接近するより早く、周囲を漂う瘴気から、次から次へと虫が湧いて出る。


 蜂、百足、蠍、蟻、蜘蛛、蛾、蠅、蚊、それらの幼虫……ありとあらゆる毒虫が、そこらじゅうに現れた。

 先ほどは“桃惑”の眼前より津波のように押し寄せたものだが、今回は玉座の間のあちこちから、降りしきる雨のごとく生まれては落ちる。


「ひぅ」


 思わず、といった感じでマルグリットが短い悲鳴を漏らした。

 障壁を張り直すこともできず固まっているが、幸い魔女の呪文の産物だ、俺たちのいる場所までは虫どもも押し寄せてこない。


 とはいえ見る見る数を増やす毒虫の群れに、アレクシアでさえ顔を引き攣らせた。

 敵はといえば、四方八方から虫にたかられ、手足を振り回して必死で払っている。


「GUUOOO!?」

「RUAAAAッ」

「GYAHYY!!」


 虫といえど魔術によるもの、その爪牙や針は、微細でも防ぎきれない傷をつけた。

 それが何千、何万と集まれば、十二天将どもがいかに高い防御力を誇ろうが、ただではすまない。


「いやぁぁっ!? むしぃ、虫は嫌なのぉ!!」


 場違いに甲高い声が上がったかと思って見れば、“緑道”が容姿相応の少女らしい悲鳴を上げて、泣きながら長柄を振り回していた。

 魔術を使えないほど混乱しているのか、そういえばさっき“桃惑”がこの呪文を使った後も、なにもしてこなかったな。


 飛翔できる連中は空中に待避するものの、羽を持った虫が統合された意思を持つかのように、一団になって追いかける。

 なまじっか巨体である“褐削”などは、もう正視に耐えない姿と成り果てていた。


 なんというか……地獄みたいな光景だ。

 そもそも今のキャロラインの魔力で、ここまで広い範囲を高密度で埋め尽くせるものなのか。


「〈蟲叢〉ってこんな呪文だったっけ?」

「ふっ、魔術構成の材料がそこらじゅうにあるからね」


 俺の疑問に、魔女は皮肉げな声で答えた。

 材料……ああ、そうか。


「瘴気か」

「ご名答。はは、我ながら酷いね、これは」


 レイブーダの海上じゃ、嵐を吸い込んで〈颶嵐ワインディングストーム〉を膨れ上がらせたという話を聞いた。

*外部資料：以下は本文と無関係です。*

(* ===== verification/IngressTheorems.v ===== *)
(** * What the ingress does with names, requests and packets *)

From S2P Require Import Prelude Text Ingress.

(** ** Names *)

(** How a port may be written: decimal digits, zeros in front included, after
    a plus sign or not. *)
Definition port_spelling (p : N) (s : string) : Prop :=
  (0 < p < 2 ^ 16)%N /\
  exists ds, (s = ds \/ s = "+" +:+ ds) /\
    ds <> EmptyString /\ string_all is_ascii_digit ds = true /\ digits_value ds = p.

(** The names the code takes for a route: the port and the instance in one
    label, and the domain after it once or more. *)
Definition names (domain host : string) (r : route) : Prop :=
  exists port k,
    canonical_host host =
      ("p" +:+ port +:+ "-" +:+ r_instance r) +:+
      string_repeat (S k) ("." +:+ to_ascii_lowercase domain) /\
    port_spelling (r_port r) port /\
    r_instance r <> EmptyString /\ no_char "." (r_instance r).

Lemma digits_no_sign ds :
  string_all is_ascii_digit ds = true -> match ds with String "+" s => s | _ => ds end = ds.
Proof.
  destruct ds as [|c ds]; [done|]. unfold string_all. simpl. intros [Hc _]%andb_true_iff.
  by destruct c as [[] [] [] [] [] [] [] []].
Qed.

Lemma parse_u16_spelling s p : (parse_u16 s = Some p /\ (0 < p)%N) <-> port_spelling p s.
Proof.
  unfold parse_u16, parse_unsigned, port_spelling. split.
  - set (ds := match s with String "+" s' => s' | _ => s end).
    destruct (_ && _ && _) eqn:E; [|by intros [? ?]]. intros [[= <-] H0].
    apply andb_true_iff in E as [[Hd He]%andb_true_iff Hl%N.ltb_lt]. split; [lia|].
    exists ds. split_and!; [|by intros ->|done..].
    subst ds. destruct s as [|c s]; [by left|].
    destruct c as [[] [] [] [] [] [] [] []]; (by left) || (by right).
  - intros (Hp & ds & Hs & He & Hd & Hv).
    assert (match s with String "+" s' => s' | _ => s end = ds) as ->
      by (destruct Hs as [->| ->]; [by apply digits_no_sign|done]).
    rewrite Hd, bool_decide_eq_false_2, Hv by done. simpl.
    rewrite (proj2 (N.ltb_lt _ _)) by lia. split; [done|lia].
Qed.

Lemma pretty_spelling p : (0 < p < 2 ^ 16)%N -> port_spelling p (pretty p).
Proof.
  intros Hp. split; [done|]. exists (pretty p). split; [by left|].
  split_and!; [apply pretty_N_nonempty|apply pretty_N_all_digits|apply digits_value_pretty].
Qed.

Lemma no_dot_suffix name d : no_char "." name -> strip_suffix ("." +:+ d) name = None.
Proof.
  intros Hn. destruct (strip_suffix ("." +:+ d) name) as [r|] eqn:E; [|done].
  apply strip_suffix_spec in E as ->. unfold no_char in Hn.
  rewrite contains_char_app in Hn. simpl in Hn. rewrite contains_char_cons in Hn.
  by rewrite orb_comm in Hn.
Qed.

Lemma u16_chars digits p : parse_u16 digits = Some p -> no_char "." digits /\ no_char "-" digits.
Proof. intros Hp%parse_unsigned_chars. split; by eapply string_all_no_char. Qed.

Lemma no_char_app c a b : no_char c (a +:+ b) <-> no_char c a /\ no_char c b.
Proof. unfold no_char. by rewrite contains_char_app, orb_false_iff. Qed.

Lemma parse_host_names host domain r : parse_host host domain = inl r <-> names domain host r.
Proof.
  unfold parse_host, names. set (h := canonical_host host). set (d := to_ascii_lowercase domain).
  cbv zeta. split.
  - destruct (ends_with ("." +:+ d) h) eqn:Ee; cbn [negb]; [|done].
    destruct (contains_char "." (trim_end_matches ("." +:+ d) h)) eqn:Ec; [done|].
    destruct (split_once "-" _) as [[label instance]|] eqn:Es; [|done].
    destruct (strip_prefix "p" label) as [digits|] eqn:Ep; [|done].
    destruct (parse_u16 digits) as [port|] eqn:Eu; [|done].
    destruct (port =? 0)%N eqn:Ez; [done|]. simpl. case_bool_decide as Hi; [done|]. intros [= <-]. simpl.
    apply split_once_char in Es as [Hname _]. apply strip_prefix_Some in Ep as ->.
    destruct (trim_end_matches_decomp ("." +:+ d) h) as [k Hk]. rewrite Hname in Hk, Ec.
    apply N.eqb_neq in Ez. exists digits, (pred k). split_and!; try done.
    + destruct k; [|exact Hk]. unfold ends_with in Ee. apply bool_decide_eq_true in Ee as [x Hx].
      cbn [string_repeat] in Hk. rewrite string_app_nil in Hk. rewrite Hk in Hx.
      by rewrite (no_dot_suffix _ d Ec) in Hx.
    + apply parse_u16_spelling. split; [done|lia].
    + rewrite contains_char_app in Ec. apply orb_false_iff in Ec as [_ Ec].
      rewrite contains_char_cons in Ec. by apply orb_false_iff in Ec as [_ Ec].
  - intros (digits & k & -> & [Hu Hp]%parse_u16_spelling & Hi & Hn). destruct (u16_chars _ _ Hu) as [Hd1 Hd2].
    set (name := "p" +:+ digits +:+ "-" +:+ r_instance r).
    assert (Hname : no_char "." name) by (apply no_char_app; split; [done|]; by apply no_char_app).
    assert (ends_with ("." +:+ d) (name +:+ string_repeat (S k) ("." +:+ d)) = true) as ->.
    { apply bool_decide_eq_true. rewrite string_repeat_snoc, <- string_app_assoc.
      eexists. by apply strip_suffix_spec. }
    simpl negb. cbv iota. rewrite trim_end_matches_spec by (done || by apply no_dot_suffix).
    rewrite Hname. rewrite (proj2 (split_once_char "-" name ("p" +:+ digits) (r_instance r))).
    2: { split; [unfold name; by rewrite string_app_assoc|]. by apply no_char_app. }
    rewrite strip_prefix_app, Hu. rewrite (proj2 (N.eqb_neq _ _)) by lia.
    rewrite bool_decide_eq_false_2 by done. by destruct r.
Qed.

(** The name of a route under a domain. *)
Definition host_name (domain : string) (r : route) : string :=
  ("p" +:+ pretty (r_port r) +:+ "-" +:+ r_instance r) +:+ "." +:+ domain.

(** A domain that is a plain name: no colon, no dot at its end. *)
Definition plain_domain (domain : string) : Prop :=
  no_char ":" domain /\ domain <> EmptyString /\ strip_suffix "." domain = None.

Lemma strip_port_name x domain : plain_domain domain -> strip_optional_port (x +:+ "." +:+ domain) = x +:+ "." +:+ domain.
Proof.
  intros (Hc & _ & _). unfold strip_optional_port.
  destruct (rsplit_once ":" _) as [[a b]|] eqn:E; [|done].
  apply rsplit_once_spec in E as [E _].
  destruct (tail_after ":" a b x ("." +:+ domain)) as [y ->]; [done|by apply no_char_app|].
  destruct (parse_u16 _) as [p|] eqn:Ep; [|done]. apply u16_chars in Ep as [Ep _].
  apply no_char_app in Ep as [_ Ep]. by apply no_char_app in Ep as [Ep _].
Qed.
Definition socket_file_name (s : runtime_socket) : string :=
  match s with
  | SBroker => "broker.sock"
  | SCheckpointBroker => "checkpoint-broker.sock"
  | SAgent => "lnx-agent.sock"
  | SSnapshot => "lnx-snapshot.sock"
  | SControl => "lnx-control.sock"
  | SGvproxy => "gvproxy.sock"
  end.

Definition GVPROXY_KRUN_SOCKET_SUFFIX : string := "-krun.sock".

(** [Iterator::max_by_key]: the last of the longest. *)
Fixpoint longest (best : string) (l : list string) : string :=
  match l with
  | [] => best
  | x :: l' => longest (if String.length best <=? String.length x then x else best) l'
  end.

Section sockets.
(** [sizeof(sun_path)], 104 on macOS and 108 on Linux. *)
Context (UNIX_SOCKET_PATH_CAPACITY : nat).
(** The hash of the [sha2] crate. *)
Context (sha256 : string -> list N).

Definition unix_socket_path_fits (p : path) : bool := String.length (path_text p) <? UNIX_SOCKET_PATH_CAPACITY.

Definition longest_runtime_socket_path (dir : path) : path :=
  dir /: longest "" (map socket_file_name all_sockets ++ [socket_file_name SGvproxy +:+ GVPROXY_KRUN_SOCKET_SUFFIX]).

(** Two hexadecimal digits per byte. *)
Definition hex_bytes (l : list N) : string :=
  foldr (fun b s => String (hex_digit (b / 16)) (String (hex_digit (b mod 16)) s)) EmptyString l.

Definition socket_dir_for (run_dir short_root : path) : path :=
  if unix_socket_path_fits (longest_runtime_socket_path run_dir) then run_dir
  else short_root /: hex_bytes (take 8 (sha256 (path_text run_dir))).

(** [short_socket_root] on macOS and elsewhere. *)
Definition short_socket_root (macos : bool) (temp_dir : path) (xdg_runtime_dir : option path) (uid : N) : path :=
  if macos then temp_dir /: "lnx"
  else
    match xdg_runtime_dir with
    | Some dir => dir /: "lnx"
    | None => temp_dir /: ("lnx-" +:+ pretty uid)
    end.

End sockets.

(** ** Layouts *)

Record layout := mk_layout {
  lo_base : path;
  lo_instance : string;
  lo_kernel : path;
  lo_rootfs : option path;
  lo_instance_dir : path;
  lo_run_dir : path;
  lo_console_log : path;
}.

Definition instance_exists_in_base (base : path) (instance : string) : M bool :=
  path_is_dir (base /: "instances" /: instance).

(** The loop of [find_instance_base_between]; a path has no more ancestors
    than components. *)
Fixpoint find_upwards (fuel : nat) (instance : string) (dir home : path) : M (option path) :=
  let base := dir /: ".lnx" in
  found ← instance_exists_in_base base instance;
  if (found : bool) then mret (Some base)
  else if bool_decide (dir = home) then mret None
  else
    match parent dir, fuel with
    | Some up, S fuel' => find_upwards fuel' instance up home
    | _, _ =>
        let base := home /: ".lnx" in
        found ← instance_exists_in_base base instance;
        mret (if (found : bool) then Some base else None)
    end.

Definition find_instance_base_between (instance : string) (cwd home : path) : M (option path) :=
  find_upwards (length cwd) instance cwd home.

Definition resolve_for_base (instance : string) (kernel rootfs : option path) (base : path)
    (run_base_env : option path) (kernel_base : path) : layout :=
  let instance_dir := base /: "instances" /: instance in
  let run_dir := match run_base_env with
                 | Some b => b /: "instances" /: instance
                 | None => instance_dir
                 end in
  mk_layout base instance (default (kernel_base /: "vmlinuz") kernel) rootfs instance_dir run_dir
    (run_dir /: "console.log").

Definition resolve_with_env_and_cwd (instance : string) (kernel rootfs base_env run_base_env : option path)
    (home cwd : path) : M layout :=
  base ← match base_env with
         | Some base => mret base
         | None =>
             found ← find_instance_base_between instance cwd home;
             mret (default (home /: ".lnx") found)
         end;
  let kernel_base := match base_env with Some _ => base | None => home /: ".lnx" end in
  mret (resolve_for_base instance kernel rootfs base run_base_env kernel_base).

Definition resolve_in_base (instance : string) (base : path) (kernel rootfs lnx_base run_base_env home : option path)
    : layout :=
  let kernel_base := match lnx_base with
                     | Some b => b
                     | None => default base home /: ".lnx"
                     end in
  resolve_for_base instance kernel rootfs base run_base_env kernel_base.

(** ** Transactions *)

Definition INSTANCE_TRANSACTION_DIR : string := "@lnx-transactions".
Definition INSTANCE_TRANSACTION_MARKER : string := ".lnx-transactions-v1".
Definition INSTANCE_TRANSACTION_MARKER_CONTENT : bytes :=
  to_bytes ("lnx-instance-transactions-v1" +:+ String "010" EmptyString).

Definition is_transaction_name (name : string) : bool :=
  bool_decide (name = INSTANCE_TRANSACTION_DIR) ||
  match strip_prefix INSTANCE_TRANSACTION_DIR name ≫= strip_prefix "-" with
  | Some suffix => negb (bool_decide (suffix = EmptyString)) && string_all is_ascii_digit suffix
  | None => false
  end.

Definition is_instance_transaction_root (p : path) : M bool :=
  if match p with [] => false | _ => is_transaction_name (file_name p) end then
    n ← attempt (symlink_metadata p);
    match n with
    | inl NDir =>
        c ← attempt (fs_read (p /: INSTANCE_TRANSACTION_MARKER));
        mret (match c with
              | inl contents => bool_decide (contents = INSTANCE_TRANSACTION_MARKER_CONTENT)
              | inr _ => false
              end)
    | _ => mret false
    end
  else mret false.

Definition instance_transaction_roots (instances_root : path) : M (list path) :=
  entries ← attempt (read_dir instances_root);
  match entries with
  | inr (Io NotFound) => mret []
  | inr e => fail e
  | inl names =>
      roots ← fold_m (fun acc name =>
        n ← symlink_metadata (instances_root /: name);
        match n with
        | NDir =>
            root ← is_instance_transaction_root (instances_root /: name);
            mret (if (root : bool) then acc ++ [name] else acc)
        | _ => mret acc
        end) [] names;
      mret ((fun name => instances_root /: name) <$> merge_sort string_le roots)
  end.

Definition existing_instance_transaction_root (instances_root : path) : M (option path) :=
  roots ← instance_transaction_roots instances_root; mret (head roots).

Definition transaction_name (attempt : N) : string :=
  if (attempt =? 0)%N then INSTANCE_TRANSACTION_DIR
  else INSTANCE_TRANSACTION_DIR +:+ "-" +:+ pretty attempt.

(** The loop of [ensure_instance_transaction_root]: a root that was there, or
    a directory it made. *)
Fixpoint claim_root (fuel : nat) (instances_root : path) (n : N) : M (path * bool) :=
  match fuel with
  | O => bail "too many transaction directories"
  | S fuel' =>
      let candidate := instances_root /: transaction_name n in
      made ← attempt (create_dir candidate);
      match made with
      | inl _ => mret (candidate, true)
      | inr (Io AlreadyExists) =>
          root ← is_instance_transaction_root candidate;
          if (root : bool) then mret (candidate, false)
          else claim_root fuel' instances_root (saturating_add n 1)
      | inr e => fail e
      end
  end.

Definition mark_root (root : path) : M unit :=
  let marker := root /: INSTANCE_TRANSACTION_MARKER in
  _ ← create_new marker;
  _ ← write_all marker INSTANCE_TRANSACTION_MARKER_CONTENT;
  _ ← sync marker;
  _ ← metadata root;
  sync root.

Definition ensure_instance_transaction_root (fuel : nat) (instances_root : path) : M path :=
  there ← existing_instance_transaction_root instances_root;
  match there with
  | Some root => mret root
  | None =>
      _ ← create_dir_all instances_root;
      claimed ← claim_root fuel instances_root 0;
      let '(root, fresh) := claimed in
      if (fresh : bool) then
        written ← attempt (mark_root root);
        match written with
        | inl _ => mret root
        | inr e => _ ← attempt (remove_dir root); fail e
        end
      else mret root
  end.
(* ===== verification/LegacyTheorems.v ===== *)
(** * Theorems about the migration

    An interrupted migration either never happened or only left files to
    delete. *)

From S2P Require Import Prelude FileSystem FsLogic FsUtil FsCopy Text.
From S2P Require Import Store StoreLogic StoreSafety StorePublish StoreCopy StoreImport StoreGc StoreExample Locks Paths Legacy LegacyLogic.

Section theorems.
Context `{Json record, Json manifest, Json checkpoint_ref}.
Context `{!JsonLaws record valid_record, !JsonLaws manifest valid_manifest}.
Context `{!JsonLaws checkpoint_ref valid_checkpoint}.
Context (start_time : Z -> option N) (l : layout).

(** C16: migrating an instance of the old layout is atomic and loses nothing.
    When no system call fails spuriously but the process may be killed at any
    point, a migration that reports success leaves a store whose latest
    generation has the files of the old snapshot or disk, with the interrupted
    run, if there was one, as its crashed run, and every complete checkpoint
    of the old layout whose name has no ".ref" in it, its files, name and time,
    as a checkpoint; one that fails or is cut short leaves either that, or no
    record and every file of the old layout as it was.  The run directory is
    the instance directory, as it is by default, or apart from it. *)
Theorem migration_atomic E w :
  calm E -> placed_dirs l -> well_formed (w_fs w) -> w_fs w !! state_path (lo_instance_dir l) = None ->
  match migrate_legacy_layout start_time l E w with
  | Ok NotNeeded w' => w_fs w' = w_fs w /\ picks l (w_fs w) None
  | Ok (DidMigrate id run _) w' => migrated l (w_fs w) id run (w_fs w')
  | Err _ w' | Crash w' => old_or_migrated l (w_fs w) (w_fs w')
  end.
Proof.
  intros HE Hap Hwf Hnone. assert (Ht := t_migrate start_time l E HE (w_fs w) Hap Hwf Hnone w eq_refl).
  destruct (migrate_legacy_layout start_time l E w) as [[|] w' | e w' | w']; [by destruct Ht as (? & ? & _) | done ..].
Qed.

End theorems.

(** ** A concrete migration *)

Definition old_layout : layout :=
  mk_layout [] "i" ["kernel"%string] None demo_dir demo_dir (demo_dir /: "console.log").

Definition old_file (data : bytes) : node := NFile (mk_file data 8).

Definition old_meta : bytes :=
  to_bytes ("name=first" +:+ String "010" ("created_unix=5" +:+ String "010" EmptyString)).

(** An instance of the old layout, its run directory the default one, with a disk, an interrupted run and a
    checkpoint. *)
Definition old_instance : world := mk_world (list_to_map [
  (demo_dir, NDir);
  (demo_dir /: ROOTFS, old_file [x07; x08]);
  (demo_dir /: SNAPSHOTS_DIR, NDir);
  (demo_dir /: SNAPSHOTS_DIR /: RESTORE_WORK_ACTIVE, old_file []);
  (demo_dir /: SNAPSHOTS_DIR /: RESTORE_WORK, NDir);
  (demo_dir /: SNAPSHOTS_DIR /: RESTORE_WORK /: ROOTFS, old_file [x09]);
  (checkpoints_dir demo_dir, NDir);
  (checkpoints_dir demo_dir /: "c1", NDir);
  (checkpoints_dir demo_dir /: "c1" /: ROOTFS, old_file [x05]);
  (checkpoints_dir demo_dir /: "c1" /: CHECKPOINT_META, old_file old_meta)]%string) 0 0 [].

(** Whether a migration found an interrupted run and one checkpoint. *)
Definition migrated_all (o : outcome migration) : bool :=
  match o with Ok (DidMigrate _ (Some _) 1%N) _ => true | _ => false end.

(** C16: it is migrated. *)
Lemma migration_atomic_witness :
  exists id run w',
    migrate_legacy_layout (fun _ => None) old_layout quiet old_instance = Ok (DidMigrate id (Some run) 1) w' /\
    migrated old_layout (w_fs old_instance) id (Some run) (w_fs w').
Proof.
  assert (Hdone : migrated_all (migrate_legacy_layout (fun _ => None) old_layout quiet old_instance) = true)
    by (vm_compute; reflexivity).
  assert (H := migration_atomic (fun _ => None) old_layout quiet old_instance ltac:(intros t; discriminate)
    (or_introl eq_refl)
    ltac:(apply well_formed_b_sound; vm_compute; reflexivity) ltac:(vm_compute; reflexivity)).
  destruct (migrate_legacy_layout (fun _ => None) old_layout quiet old_instance) as [[| id [run |] [| [| |]]] w' | |];
    try discriminate Hdone.
  by exists id, run, w'.
Defined.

 これはその応用で、大魔王から吹き出す瘴気を蟲に変えているってわけだ。


「悪魔か、お前」


 なんとも恐ろしいことだが、同時に賛嘆する気持ちも沸き上がった。

 なるほどこれなら、大魔王の莫大な魔力が逆にあだとなる。


「おおっ、おのれぇっ!」


 あいつは〈焔纏バーニングボディ〉で体の周辺を焼き尽くせるはずだが、動揺のあまりか、四つの手で必死に体を払うのみだ。

 どうやら、やつが正気に返る前に、次の一手が打てるな。ソーマ以外の十二天将に精神的動揺は見られないけれど、隙だらけなのは変わりない。


「今日ほど、お前が敵じゃなくて良かったと思ったことはないぜ」

「褒め言葉と受け取っておくよ」


 意識の大半を呪文の維持に回しているだろうに、振り返った俺の賛辞に、キャロラインは唇をほころばせた。


 魔女の称号に相応しい、ぞくりとするような妖艶な笑みだ。


 実際、恐ろしいやつだよ、お前は。

 悪夢の女王みてえな真似をしておきながら、そんな風に……綺麗な表情を、見せるんだから。


 そして、そんな笑顔に魅了されてしまう俺も、どうかしているんだろうな。